◆ Aim of the task
Report every line of the records that includes the word "when".

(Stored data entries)
● ● ● ● ● ● ●

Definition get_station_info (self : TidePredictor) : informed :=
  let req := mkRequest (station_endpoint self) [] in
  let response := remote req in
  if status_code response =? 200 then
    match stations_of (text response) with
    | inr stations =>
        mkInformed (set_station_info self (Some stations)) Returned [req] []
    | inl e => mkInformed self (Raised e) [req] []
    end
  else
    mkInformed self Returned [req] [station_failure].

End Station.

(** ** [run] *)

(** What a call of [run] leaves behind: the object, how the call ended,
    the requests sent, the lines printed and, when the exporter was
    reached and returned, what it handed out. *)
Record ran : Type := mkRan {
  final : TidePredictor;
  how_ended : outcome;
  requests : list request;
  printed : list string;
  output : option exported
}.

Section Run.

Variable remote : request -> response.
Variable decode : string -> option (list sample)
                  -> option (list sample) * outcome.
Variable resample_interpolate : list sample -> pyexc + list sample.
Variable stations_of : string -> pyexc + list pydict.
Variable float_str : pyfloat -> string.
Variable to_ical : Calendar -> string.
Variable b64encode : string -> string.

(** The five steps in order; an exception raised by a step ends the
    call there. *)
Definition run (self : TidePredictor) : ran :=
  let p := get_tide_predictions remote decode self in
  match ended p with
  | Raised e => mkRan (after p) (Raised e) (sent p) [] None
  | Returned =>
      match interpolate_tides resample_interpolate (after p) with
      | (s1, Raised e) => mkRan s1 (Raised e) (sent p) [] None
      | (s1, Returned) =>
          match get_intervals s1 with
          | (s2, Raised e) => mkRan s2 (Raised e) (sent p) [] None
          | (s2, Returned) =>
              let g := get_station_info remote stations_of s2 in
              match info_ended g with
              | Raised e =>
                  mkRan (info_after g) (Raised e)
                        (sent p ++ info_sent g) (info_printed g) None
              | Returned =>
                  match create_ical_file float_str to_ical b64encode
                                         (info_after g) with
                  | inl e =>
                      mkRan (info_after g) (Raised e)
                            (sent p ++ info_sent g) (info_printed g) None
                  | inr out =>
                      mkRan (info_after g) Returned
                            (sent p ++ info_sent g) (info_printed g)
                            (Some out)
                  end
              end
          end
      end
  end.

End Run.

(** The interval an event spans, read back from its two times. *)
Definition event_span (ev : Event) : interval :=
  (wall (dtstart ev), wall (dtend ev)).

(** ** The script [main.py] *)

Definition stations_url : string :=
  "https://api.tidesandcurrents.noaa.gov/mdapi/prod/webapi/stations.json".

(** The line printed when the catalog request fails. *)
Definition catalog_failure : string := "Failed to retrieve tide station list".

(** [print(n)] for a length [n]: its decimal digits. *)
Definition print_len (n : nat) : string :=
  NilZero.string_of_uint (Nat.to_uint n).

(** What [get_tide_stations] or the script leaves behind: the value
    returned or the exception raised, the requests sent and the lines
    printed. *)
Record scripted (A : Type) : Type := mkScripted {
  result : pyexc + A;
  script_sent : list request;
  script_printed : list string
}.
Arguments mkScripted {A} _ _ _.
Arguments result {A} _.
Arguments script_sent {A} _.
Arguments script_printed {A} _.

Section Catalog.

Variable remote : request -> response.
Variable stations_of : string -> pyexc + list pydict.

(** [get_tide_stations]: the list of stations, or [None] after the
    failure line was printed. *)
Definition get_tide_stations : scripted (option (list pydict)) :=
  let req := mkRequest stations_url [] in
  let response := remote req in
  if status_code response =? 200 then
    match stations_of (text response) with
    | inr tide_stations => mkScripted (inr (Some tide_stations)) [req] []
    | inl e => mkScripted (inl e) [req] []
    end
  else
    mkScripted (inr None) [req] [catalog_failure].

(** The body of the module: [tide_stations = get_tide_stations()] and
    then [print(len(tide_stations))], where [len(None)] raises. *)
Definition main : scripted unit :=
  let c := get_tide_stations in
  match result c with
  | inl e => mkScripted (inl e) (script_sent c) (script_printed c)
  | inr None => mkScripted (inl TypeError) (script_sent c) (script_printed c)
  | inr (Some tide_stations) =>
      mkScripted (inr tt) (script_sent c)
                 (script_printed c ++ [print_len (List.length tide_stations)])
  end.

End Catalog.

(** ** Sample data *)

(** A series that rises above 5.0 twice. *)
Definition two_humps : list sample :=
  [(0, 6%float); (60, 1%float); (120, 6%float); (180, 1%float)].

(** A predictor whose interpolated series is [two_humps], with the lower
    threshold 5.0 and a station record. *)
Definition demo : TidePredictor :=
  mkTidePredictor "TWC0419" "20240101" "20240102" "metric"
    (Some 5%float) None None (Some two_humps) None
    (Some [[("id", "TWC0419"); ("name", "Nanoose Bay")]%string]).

● ● ● ● ● ● ●

◆ Answer section
    the requests sent, the lines printed and, when the exporter was
(** The line printed when the catalog request fails. *)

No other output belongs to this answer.